══ Supplied material ══
(* ===== verification/Schema.v ===== *)
(** * [db/models/]: the durable rows and their constraints

    A table is the list of its rows in insertion order.  A column whose check
    constraint lists its values has the corresponding enumeration as its type;
    timestamps are instants in microseconds.  A JSONB column that holds a dumped
    contract (an event, a conflict, facts, wake conditions, references) holds the
    contract; other JSONB objects are item lists, or maps where the program merges
    them.  The [updated_at] column, read only by listings, and the columns
    [late_event_policy] and [command_type] of a recovery, whose checks allow one
    value, are left out, and so are the format checks of fingerprints, deployment
    identifiers and slugs and the length limits of text columns.  [Table]
    gives each row type its table, its primary key, its tenant, its unique
    constraints, its foreign keys and its remaining checks. *)

From stdpp Require Import base gmap list strings.
From Stdlib Require Import ZArith Lia.
From S2P Require Import Prelude Python PyTime Json Contracts.

#[local] Open Scope Z_scope.

(** ** Enumerated columns *)

Inductive CredentialStatus := CR_ACTIVE | CR_REVOKED.
Inductive TenantStatus := TS_ACTIVE | TS_SUSPENDED.
Inductive CorrelationStatus := CS_PENDING | CS_MATCHED | CS_REJECTED.
Inductive OutboxStatus := OB_PENDING | OB_PUBLISHING | OB_PUBLISHED | OB_DEAD_LETTER.
Inductive ThreadStatus := TH_OPEN | TH_APPROVED | TH_REJECTED | TH_REVISION_REQUESTED | TH_CANCELLED.
Inductive ApprovalOutcome := OUTCOME_APPROVED | OUTCOME_REJECTED.
Inductive InterventionKind := IK_TURN_FAILURE | IK_ACTION_CHAIN_LIMIT.
Inductive InterventionStatus := IS_OPEN | IS_RESOLVED.
(** [ProcessControlType] of [processes/control.py]. *)
Inductive ProcessControlType := PC_RETRY | PC_WAKE | PC_TAKEOVER | PC_RESUME.
Inductive BreakerScope := MODEL_CALLS | OUTBOUND_MESSAGES | CAPABILITY | ALL.

Definition thread_status_value (s : ThreadStatus) : string :=
  match s with
  | TH_OPEN => "open" | TH_APPROVED => "approved" | TH_REJECTED => "rejected"
  | TH_REVISION_REQUESTED => "revision_requested" | TH_CANCELLED => "cancelled"
  end.
Definition breaker_scope_value (s : BreakerScope) : string :=
  match s with
  | MODEL_CALLS => "model_calls" | OUTBOUND_MESSAGES => "outbound_messages"
  | CAPABILITY => "capability" | ALL => "all"
  end.
Lemma touch_self {R} `{Table R} tenant id (f : R → R) r :
  row_id r = id → row_tenant r = tenant → touch tenant id f r = f r.
Proof. intros <- <-. unfold touch. by rewrite !eqb_refl. Qed.

Lemma touch_cases {R} `{Table R} t id (f : R → R) r :
  touch t id f r = r ∨ touch t id f r = f r ∧ row_tenant r = t ∧ row_id r = id.
Proof.
  unfold touch. destruct (_ && _) eqn:E; [right|by left]. apply andb_true_iff in E as [E1%eqb_true E2%eqb_true].
  by injection E1 as ->.
Qed.

(** Rows of equal identity are equal. *)
Lemma same_row {A B} (id : A → B) (rows : list A) x y :
  NoDup (id <$> rows) → x ∈ rows → y ∈ rows → id x = id y → x = y.
Proof.
  intros Hn [i Hi]%list_elem_of_lookup [j Hj]%list_elem_of_lookup E.
  assert (i = j) as ->; [|by rewrite Hi in Hj; injection Hj].
  eapply NoDup_lookup; [exact Hn| |]; rewrite list_lookup_fmap, ?Hi, ?Hj; cbn; [done|by rewrite E].
Qed.

Lemma Forall2_touch {R} `{Table R} tenant id (f : R → R) (P : R → R → Prop) xs :
  (∀ x, x ∈ xs → P x x) → (∀ x, x ∈ xs → row_id x = id → P x (f x)) →
  Forall2 P xs (touch tenant id f <$> xs).
Proof.
  intros Hk Hf. induction xs as [|x xs IH]; cbn; constructor.
  - unfold touch. destruct (_ && eqb (row_id x) id) eqn:E; [|apply Hk, list_elem_of_here].
    apply andb_true_iff in E as [_ E%eqb_true]. apply Hf; [apply list_elem_of_here|done].
  - apply IH; intros; [apply Hk|apply Hf]; try done; by apply list_elem_of_further.
Qed.

(** ** Tables that only grow *)

(** The table of [d'] is that of [d] with rows of new identity after it. *)
Definition grows R `{Table R} (d d' : Db) : Prop :=
  ∃ new, table d' = table (R:=R) d ++ new
       ∧ Forall (λ x, Forall (λ y, row_id y ≠ row_id x) (table d)) new.

(** Every row of the table has its parents. *)
Definition integral R `{Table R} (d : Db) : Prop := Forall (λ r : R, parents_exist d r = true) (table d).

Section growth.
Context {R : Type} `{TableLaws R}.

Lemma grows_same d d' : table (R:=R) d' = table d → grows R d d'.
Proof. intros E. exists []. rewrite app_nil_r. auto. Qed.

Lemma grows_trans d1 d2 d3 : grows R d1 d2 → grows R d2 d3 → grows R d1 d3.
Proof.
  intros (n1 & E1 & F1) (n2 & E2 & F2). exists (n1 ++ n2). rewrite E2, E1, app_assoc. split; [done|].
  apply Forall_app. split; [done|]. eapply Forall_impl; [exact F2|]. intros x. rewrite E1, Forall_app. tauto.
Qed.
(** A transition that returns appended one row, newer than the breaker's history. *)
Lemma transition_ok t scope target actor reason tripped s st s' :
  _transition t scope target actor reason tripped s = Ok (st, s') →
  ∃ n r, normalize_breaker_target scope target = Ok n
    ∧ is_open (s_db s) t scope n = negb tripped
    ∧ circuit_breakers (s_db s') = circuit_breakers (s_db s) ++ [r]
    ∧ (br_tenant_id r, br_scope r, br_target r) = (t, scope, n) ∧ br_tripped r = tripped
    ∧ Forall (λ r', br_created_at r' < br_created_at r) (breaker_rows (s_db s) t scope n)
    ∧ st = breaker_state scope r.
Proof.
  intros H. unfold _transition in H.
  apply tx_bind_ok in H as ([] & ? & [_ ->]%tx_raise_if_ok & H).
  apply tx_bind_ok in H as ([] & ? & [_ ->]%tx_raise_if_ok & H).
  apply tx_bind_ok in H as (n & ? & [Hn ->]%lift_result_ok & H).
  apply tx_bind_ok in H as ([] & ? & ->%set_tenant_context_ok & H).
  apply tx_bind_ok in H as (current & s1 & Hl & H).
  rewrite latest_run, Hn in Hl. injection Hl as Hcur <-. cbn in Hcur.
  apply tx_bind_ok in H as ([] & ? & [Hopen ->]%tx_raise_if_ok & H). tx_inv.
  eexists n, _. split; [done|]. cbn.
  assert (is_open (s_db s) t scope n = negb tripped) as Ho.
  { rewrite is_open_state, Hcur. apply eqb_false in Hopen. destruct current as [c|]; cbn in *; [destruct (bs_tripped c), tripped|destruct tripped]; cbn in *; congruence. }
  split_and!; try done. subst current.
  destruct (newest (breaker_rows (s_db s) t scope n)) as [m|] eqn:Em; cbn.
  - apply newest_by_max in Em. eapply Forall_impl; [exact Em|]. intros r Hr. cbn in *. unfold usec. lia.
  - apply newest_by_None in Em. by rewrite Em.
Qed.
(** [existing] was stored by another command. *)
Definition reused_with_different_content (c : ReviewCommand) (existing : ReviewMessage)
    (approval : ApprovalRequest) : bool :=
  negb (eqb (rm_review_thread_id existing) (rc_review_thread_id c))
  || negb (eqb (rm_message_type existing) (rc_command_type c))
  || negb (eqb (rm_actor_id existing) (rc_actor_id c))
  || negb (eqb (rm_content existing) (rc_message c))
  || negb (rm_proposal_revision existing =? rc_proposal_revision c)
  || (eqb (rc_command_type c) RC_APPROVE
      && negb (eqb (rc_expected_payload_hash c) (Some (apq_payload_hash approval)))).

(** The row that records an approval or a rejection. *)
Definition decision_row (c : ReviewCommand) (approval : ApprovalRequest) (decision : ApprovalOutcome)
    (now : Z) : ApprovalDecision :=
  mkApprovalDecision (rc_command_id c) (rc_tenant_id c) (rc_process_instance_id c) (apq_id approval)
    (rc_actor_id c) decision (apq_payload_hash approval) (rc_message c) now.

(** The assignments to the three statuses. *)
Definition set_statuses (thread : ReviewThread) (approval : ApprovalRequest) (request : ActionRequest)
    (t : ThreadStatus) (a : ApprovalStatus) (r : ActionRequestStatus) : Tx unit :=
  _ ← update (apq_id approval) (λ x : ApprovalRequest, x <| apq_status := a |>);
  _ ← update (ar_id request) (λ x : ActionRequest, x <| ar_status := r |>);
  update (rt_id thread) (λ x : ReviewThread, x <| rt_status := t |>).

(** The branches on the command type; the statuses they leave. *)
Definition apply_command (c : ReviewCommand) (thread : ReviewThread) (approval : ApprovalRequest)
    (request : ActionRequest) : Tx (ThreadStatus * ApprovalStatus * ActionRequestStatus) :=
  now ← transaction_now;
  match rc_command_type c with
  | RC_APPROVE =>
      _ ← tx_raise_if (negb (eqb (rc_expected_payload_hash c) (Some (apq_payload_hash approval))))
            ReviewConflict "approval payload hash does not match the current proposal";
      _ ← set_statuses thread approval request TH_APPROVED AP_APPROVED APPROVED;
      _ ← insert (decision_row c approval OUTCOME_APPROVED now);
      mret (TH_APPROVED, AP_APPROVED, APPROVED)
  | RC_REJECT =>
      _ ← set_statuses thread approval request TH_REJECTED AP_REJECTED REJECTED;
      _ ← insert (decision_row c approval OUTCOME_REJECTED now);
      mret (TH_REJECTED, AP_REJECTED, REJECTED)
  | RC_REQUEST_REVISION =>
      _ ← set_statuses thread approval request TH_REVISION_REQUESTED AP_SUPERSEDED SUPERSEDED;
      mret (TH_REVISION_REQUESTED, AP_SUPERSEDED, SUPERSEDED)
  | RC_COMMENT => mret (rt_status thread, apq_status approval, ar_status request)
  | t => tx_raise ReviewConflict ("unsupported review command: " +:+ review_type_value t)
  end.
═══
What you have to do:
From the records above, give again exactly the lines running from the line with "intros Hn [i" to the line with "(∀ x, x ∈ xs → P", inclusive.

Problem solution:
  intros Hn [i Hi]%list_elem_of_lookup [j Hj]%list_elem_of_lookup E.
  assert (i = j) as ->; [|by rewrite Hi in Hj; injection Hj].
  eapply NoDup_lookup; [exact Hn| |]; rewrite list_lookup_fmap, ?Hi, ?Hj; cbn; [done|by rewrite E].
Qed.

Lemma Forall2_touch {R} `{Table R} tenant id (f : R → R) (P : R → R → Prop) xs :
  (∀ x, x ∈ xs → P x x) → (∀ x, x ∈ xs → row_id x = id → P x (f x)) →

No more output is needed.